Figure 4.

PKCα mediates increased membrane DMT1 expression and iron uptake in diabetic mice. A) The expression of total and phosphorylated (p) form of PKCα and PKCδ in control (Cont) and diabetic (DM) mouse duodena was determined by immunoblotting with the corresponding antibodies. B) PKCα localization in IECs was determined by microscopic analysis using PKCα^−/− mice as a negative control. Scale bar, 10 μm. C) Representative images show the labeling of Fe²⁺ by RhoNox-1 (5 µM) in duodenal epithelium of WT and PKCα^−/− mice. The fluorescent intensity was quantified from 6 villi of each mouse (n = 5 mice/group), and the relative changes are shown on the right with the values of the WT-Cont mice set at 1. Scale bar, 50 μm.

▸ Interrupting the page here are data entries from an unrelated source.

(* ===== verification/FileSpoolTheorems.v ===== *)
(** * What the file spool guarantees

    The theorems of the file spool: appending, flushing, replaying, retention,
    consumption, restart, and the one combination of them that loses records. *)

From stdpp Require Import sorting.
From S2P Require Import Prelude Format Text Writer Reader Scan Container RecordLoop Protocol Source Instances FileSpool Segments FileSpoolInv FileAppend FileReplay FileConsume FileOpen Spool.

Section Theorems.
Context {EX : Externals} {EL : ExternalLaws} (lim : Z).

Lemma append_flush_inv rs s closed r0 blocks pending s' :
  spool_inv lim s closed r0 blocks pending → 0 ≤ max_total_bytes s → Forall (storable lim) rs →
  (append_all rs ;;! FileSpool_flush_pending) s = (Ok tt, s') →
  ∃ dropped closed' r0', idle lim s' closed' r0' ∧
    log_of closed r0 blocks pending ++ (from_wire <$> rs) = dropped ++ concat closed'.*2 ++ r0' ∧
    (max_total_bytes s = 0 → dropped = []) ∧ consumed_through_seq s' = consumed_through_seq s.
Proof.
  intros Hinv Hmax Hrs Ha. apply bind_Ok in Ha as ([] & s1 & H1 & H2).
  destruct (append_all_inv _ _ _ _ _ _ _ _ Hinv Hmax Hrs H1)
    as (d & cl & r1 & bl & pe & Hinv1 & E & Hd & _ & Hc & _).
  destruct (flush_pending_inv _ _ _ _ _ _ _ Hinv1 H2) as (Hinv2 & _ & Hb & _ & Hc2).
  exists d, cl, (r1 ++ concat bl ++ pe). split_and!; [by split|done|done|congruence].
Qed.

Lemma log_of_idle closed r0 : log_of closed r0 [] [] = concat closed.*2 ++ r0.
Proof. unfold log_of. simpl. by rewrite app_nil_r. Qed.



(** Retention meets its limit.  Enforcing retention removes whole segments from
    the oldest on, never the active one, until the total size is within the limit
    or only the active segment is left. *)
Theorem retention_meets_limit s closed r0 blocks pending :
  spool_inv lim s closed r0 blocks pending → 0 < max_total_bytes s →
  ∃ dropped kept s', enforce_retention s = (Ok tt, s') ∧ closed = dropped ++ kept ∧
    list_segments (disk s') (base_stem s') = kept.*1 ++ [active_segment s] ∧
    (kept = [] ∨ total_size (disk s') (list_segments (disk s') (base_stem s')) ≤ max_total_bytes s).
Proof.
  intros Hinv Hmax.
  destruct (enforce_retention_inv _ _ _ _ _ _ Hinv ltac:(lia)) as (d & k & s' & -> & Hr & Hinv' & Es & _ & _ & Ht).
  exists d, k, s'. split_and!; [done|done| |apply Ht; lia].
  rewrite (list_segments_eq _ _ _ (si_segments _ _ _ _ _ _ Hinv')). by rewrite Es.
Qed.

(** C5: consumption loses nothing.  When the writer has been flushed, consuming
    through [sq] succeeds, persists [sq], and leaves to be read exactly the
    records beyond [sq] that were to be read before, in the same order. *)
Theorem consume_keeps_later_records s closed r0 sq :
  idle lim s closed r0 → small_disk s → log_sorted closed r0 → active_segment_id s < MAX_U64 →
  consumed_through_seq s < sq → is_u64 sq →
  ∃ s', FileSpool_consume_through sq s = (Ok tt, s') ∧
    unconsumed s' = filter (λ r, sq < wire_seq r) (unconsumed s) ∧
    read_consumed_state (disk s') (state_path s') = Ok sq.
Proof.
  intros Hid Hsm Hso Hmax Hlt Hsq.
  destruct (consume_through_idle lim s closed r0 sq Hid Hsm Hso Hmax Hlt Hsq)
    as (cl & r' & s' & Hc & Hid' & Hsm' & _ & Hcs & Hst & Hu & _).
  exists s'. split_and!; [done| |done].
  rewrite (unconsumed_idle _ _ _ _ Hid' Hsm'), (unconsumed_idle _ _ _ _ Hid Hsm), Hcs, Hu, filter_to_wire.
  f_equal. apply unconsumed_part_mono. lia.
Qed.
(** Replay of a file spool.  A cursor yields the first record that is stored
    beyond its position and beyond the consumed position, whatever segments there
    are and whatever segment it is hinted at, and moves to that record. *)
Theorem file_cursor_yields_next s c :
  files_ok s → hint_ok s c →
  ∃ c', FileSpool_next_for_cursor s c = (Ok (next_after (fcur_last_seq c) (unconsumed s)), c') ∧
    fcur_last_seq c' = advance (fcur_last_seq c) (next_after (fcur_last_seq c) (unconsumed s)) ∧
    hint_ok s c'.
Proof. exact (@src_next_spec _ _ FileSpool_source _ s c). Qed.

(** What the auxiliary files look like after a drop. *)
Lemma drop_aux s closed r0 blocks pending p :
  spool_inv lim s closed r0 blocks pending → parse_segment_id p (base_stem s) = None →
  FileSpool_drop s !! p = others s !! p.
Proof.
  intros Hinv Hp. unfold FileSpool_drop. destruct (flush_block (active_writer s)) as [? w].
  apply lookup_insert_ne. intros E.
  destruct (proj1 (proj2 (si_segments _ _ _ _ _ _ Hinv) (active_segment s))) as [_ P];
    [apply elem_of_app; right; by left|]. simpl in P. congruence.
Qed.

End Theorems.

(** ** The theorems apply *)

Section Witnesses.
#[local] Existing Instance stored_externals.
#[local] Existing Instance stored_laws.

Definition sample_config : FileConfig :=
  mkFileConfig (str "bar.logjet") 150 FsyncInterval Lz4 0 32.
Definition sample_lim : Z := DEFAULT_MAX_BLOCK_SIZE.
Definition sample_record (n : Z) : WireRecord := mkWire Logs n (10 * n) [n; n].

Lemma sample_config_compatible :
  compatible (spool_writer_config sample_config) ReaderConfig_default sample_lim.
Proof.
  split; try done; try (apply default_marker_self_avoiding).
  - by apply (bool_decide_unpack _); vm_compute.
  - intros bs cs _ Hl Hc. by injection Hc as <-.
Qed.

(** The sample spool: opened on an empty directory, three records, flushed. *)
Definition sample_open : FileSpool :=
  match FileSpool_open sample_config 77 ∅ with
  | Ok s => s
  | Err _ => mkFileSpool ∅ [] [] 0 0 [] (new (mkBufWriter [] [])) 0 0 FsyncNone Lz4 0 0 0
  end.
Definition sample_records : list WireRecord := sample_record <$> [1; 2; 3].
Definition sample_spool : FileSpool :=
  ((append_all sample_records ;;! FileSpool_flush_pending) sample_open).2.

Lemma sample_storable : Forall (storable sample_lim) sample_records.
Proof. repeat constructor; vm_compute; discriminate. Qed.

Lemma sample_open_idle : idle sample_lim sample_open [] [] ∧ small_disk sample_open.
Proof.
  destruct (open_fresh sample_lim sample_config 77 sample_config_compatible) as (s & Ho & Hid & Hsm & _).
  assert (sample_open = s) as E by (unfold sample_open; rewrite Ho; reflexivity).
  rewrite E. exact (conj Hid Hsm).
Qed.

(** A decision procedure for the size bound. *)
Lemma small_disk_check s :
  map_fold (λ _ c b, (len c <? MAX_U32) && b) true (disk s) = true → small_disk s.
Proof.
  unfold small_disk. generalize (disk s). clear s. intros d.
  induction d as [|i x d Hi Hf IH] using map_first_key_ind; [by intros _ p c|].
  rewrite map_fold_insert_first_key by done. intros [Hx Hd]%andb_true_iff p c.
  destruct (decide (p = i)) as [->|Hne].
  - rewrite lookup_insert_eq. intros [= <-]. by apply Z.ltb_lt.
  - rewrite lookup_insert_ne by done. by apply IH.
Qed.

Lemma sample_spool_idle :
  ∃ closed r0, idle sample_lim sample_spool closed r0 ∧ concat closed.*2 ++ r0 = from_wire <$> sample_records.
Proof.
  destruct sample_open_idle as [Hid _].
  destruct (append_flush_inv sample_lim sample_records sample_open [] [] [] [] sample_spool
    (id_inv _ _ _ _ Hid)) as (d & cl & r0 & Hid' & E & Hd & _).
  - vm_compute. discriminate.
  - apply sample_storable.
  - vm_compute. reflexivity.
  - exists cl, r0. split; [done|]. rewrite Hd in E by reflexivity. exact (eq_sym E).
Qed.

Lemma sample_accepts_codec c : codec_accepts c MAX_U32.
Proof. intros bs _ Hl. exists bs. by destruct c. Qed.

Lemma sample_append_hyps :
  Forall (storable sample_lim) sample_records ∧
  in_order (visible sample_open ++ (from_wire <$> sample_records)) ∧
  active_segment_id sample_open + 2 * len sample_records ≤ MAX_U64 ∧ small_disk sample_open.
Proof.
  split_and!.
  - apply sample_storable.
  - replace (visible sample_open) with (@nil OwnedRecord) by (vm_compute; reflexivity).
    repeat constructor; vm_compute; discriminate.
  - vm_compute. discriminate.
  - apply sample_open_idle.
Qed.

Lemma same_run {A S} (x : A * S) a s s' : x = (a, s) → x = (a, s') → s = s'.
Proof. congruence. Qed.

Lemma sample_spool_run :
  (append_all sample_records ;;! FileSpool_flush_pending) sample_open = (Ok tt, sample_spool) ∧
  small_disk sample_spool.
Proof. split; [vm_compute; reflexivity|]. apply small_disk_check. vm_compute. reflexivity. Qed.



(** The sample spool with a limit of one byte. *)
Definition limited (s : FileSpool) : FileSpool :=
  mkFileSpool (others s) (base_stem s) (state_path s) (fs_stream_id s) (active_segment_id s)
    (active_segment_path s) (active_writer s) (active_size_bytes s) (segment_target_bytes s) (fsync s)
    (fs_codec s) (fs_block_alignment s) 1 (consumed_through_seq s).

Lemma limited_inv s closed r0 blocks pending :
  spool_inv sample_lim s closed r0 blocks pending → spool_inv sample_lim (limited s) closed r0 blocks pending.
Proof. intros []. split; assumption. Qed.

Lemma retention_meets_limit_witness :
  ∃ (closed dropped kept : list (SegmentInfo * list OwnedRecord)) s',
    enforce_retention (limited sample_spool) = (Ok tt, s') ∧ closed = dropped ++ kept ∧
    list_segments (disk s') (base_stem s') = kept.*1 ++ [active_segment (limited sample_spool)] ∧
    (kept = [] ∨ total_size (disk s') (list_segments (disk s') (base_stem s')) ≤
      max_total_bytes (limited sample_spool)).
Proof.
  destruct sample_spool_idle as (closed & r0 & [Hinv _] & _). exists closed.
  apply (retention_meets_limit sample_lim (limited sample_spool) closed r0 [] []).
  - exact (limited_inv _ _ _ _ _ Hinv).
  - vm_compute. reflexivity.
Defined.

Lemma sample_spool_sorted closed r0 :
  concat closed.*2 ++ r0 = from_wire <$> sample_records → log_sorted closed r0.
Proof.
  intros E. unfold log_sorted. rewrite E. apply (bool_decide_unpack _). vm_compute. exact I.
Qed.

Lemma consume_keeps_later_records_witness :
  ∃ s', FileSpool_consume_through 2 sample_spool = (Ok tt, s') ∧
    unconsumed s' = filter (λ r, 2 < wire_seq r) (unconsumed sample_spool) ∧
    read_consumed_state (disk s') (state_path s') = Ok 2.
Proof.
  destruct sample_spool_idle as (closed & r0 & Hid & E).
  apply (consume_keeps_later_records sample_lim sample_spool closed r0 2 Hid).
  - apply small_disk_check. vm_compute. reflexivity.
  - by apply sample_spool_sorted.
  - vm_compute. reflexivity.
  - vm_compute. reflexivity.
  - split; vm_compute; discriminate.
Defined.

Lemma file_cursor_yields_next_witness :
  ∃ c', FileSpool_next_for_cursor sample_spool (FileSpool_replay_cursor_after 1) =
      (Ok (next_after 1 (unconsumed sample_spool)), c') ∧
    fcur_last_seq c' = advance 1 (next_after 1 (unconsumed sample_spool)) ∧ hint_ok sample_spool c'.
Proof.
  destruct sample_spool_idle as (closed & r0 & Hid & E).
  assert (files_ok sample_spool) as Hok.
  { apply (idle_files_ok sample_lim sample_spool closed r0 Hid).
    - apply small_disk_check. vm_compute. reflexivity.
    - by apply sample_spool_sorted. }
  apply (file_cursor_yields_next sample_spool (FileSpool_replay_cursor_after 1) Hok).
  apply (@src_start_ok _ _ FileSpool_source _ sample_spool 1 Hok).
Defined.


(** The sample spool after everything has been consumed. *)
Definition drained : FileSpool := (FileSpool_consume_through 3 sample_spool).2.

Lemma drained_idle : (∃ closed r0, idle sample_lim drained closed r0) ∧ small_disk drained.
Proof.
  destruct sample_spool_idle as (closed & r0 & Hid & E).
  destruct (consume_through_idle sample_lim sample_spool closed r0 3 Hid (proj2 sample_spool_run)
    (sample_spool_sorted _ _ E)) as (cl & r' & s' & Hc & Hid' & _).
  { vm_compute. reflexivity. } { vm_compute. reflexivity. } { split; vm_compute; discriminate. }
  split; [|apply small_disk_check; vm_compute; reflexivity].
  exists cl, r'. unfold drained. rewrite Hc. exact Hid'.
Qed.

Lemma drained_spool_hides_new_record_witness :
  Spool_next_sequence_seed (SpoolFile drained) = Ok (wire_seq (sample_record 1)) ∧
  ∃ s', (Spool_append (sample_record 1) ;;! Spool_flush_pending) (SpoolFile drained) = (Ok tt, SpoolFile s') ∧
    (small_disk s' → visible s' = [from_wire (sample_record 1)] ∧ src_records (SpoolFile s') = []).
Proof.
  destruct drained_idle as [(closed & r0 & Hid) Hsm].
  apply (drained_spool_hides_new_record sample_lim drained closed r0 (sample_record 1) Hid Hsm).
  - vm_compute. reflexivity.
  - vm_compute. discriminate.
  - apply sample_accepts_codec.
  - vm_compute. reflexivity.
  - vm_compute. discriminate.
  - exact (Forall_inv sample_storable).
  - reflexivity.
Defined.

Lemma seed_follows_stored_records_witness :
  ∃ seed, Spool_next_sequence_seed (SpoolFile sample_spool) = Ok seed ∧
    ∀ rs, StronglySorted seq_lt rs → Forall (λ r, seed ≤ wire_seq r) rs →
      StronglySorted seq_lt (src_records (SpoolFile sample_spool) ++ rs).
Proof.
  destruct sample_spool_idle as (closed & r0 & Hid & E).
  apply (seed_follows_stored_records (SpoolFile sample_spool)).
  - apply (idle_files_ok sample_lim sample_spool closed r0 Hid (proj2 sample_spool_run)).
    by apply sample_spool_sorted.
  - apply (bool_decide_unpack _). vm_compute. exact I.
Defined.

Definition loss_buffered : FileSpool :=
  ((FileSpool_append (sample_record 1) ;;! FileSpool_flush_pending ;;! FileSpool_append (sample_record 2))
     sample_open).2.
Definition loss_consumed : FileSpool := (FileSpool_consume_through 1 loss_buffered).2.
Definition loss_flushed : FileSpool := (FileSpool_flush_pending loss_consumed).2.

(** The loss.  A record is appended and flushed, another one is appended and
    still waits in the writer; a client that consumes the first one makes the spool
    remove the active segment together with the waiting record.  All operations
    succeed and the second record is in no file afterwards. *)
Theorem consume_loses_buffered_records :
  ∃ s1 s2 s3,
    (FileSpool_append (sample_record 1) ;;! FileSpool_flush_pending ;;! FileSpool_append (sample_record 2))
      sample_open = (Ok tt, s1) ∧
    FileSpool_consume_through 1 s1 = (Ok tt, s2) ∧
    FileSpool_flush_pending s2 = (Ok tt, s3) ∧
    visible s3 = [].
Proof.
  exists loss_buffered, loss_consumed, loss_flushed. split_and!; vm_compute; reflexivity.
Qed.
End Witnesses.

D) Total DMT1 mRNA expression in WT and PKCα^−/− mouse duodenum was determined by qRT-PCR. Data are shown as means ± se (n = 6). E) Representative confocal images show the localization of HA-DMT1 in DMT1^IEC and DMT1^IEC;PKCα^−/− mice as stained by anti-HA antibody. n = 5. Scale bar, 10 μm. F) Nonheme iron content was determined in the liver of WT and PKCα^−/− mice with or without diabetes. Data are means ± se (n = 5). *P < 0.01, **P < 0.05, ^#P < 0.01 compared with the WT-Cont; N.s., not significant.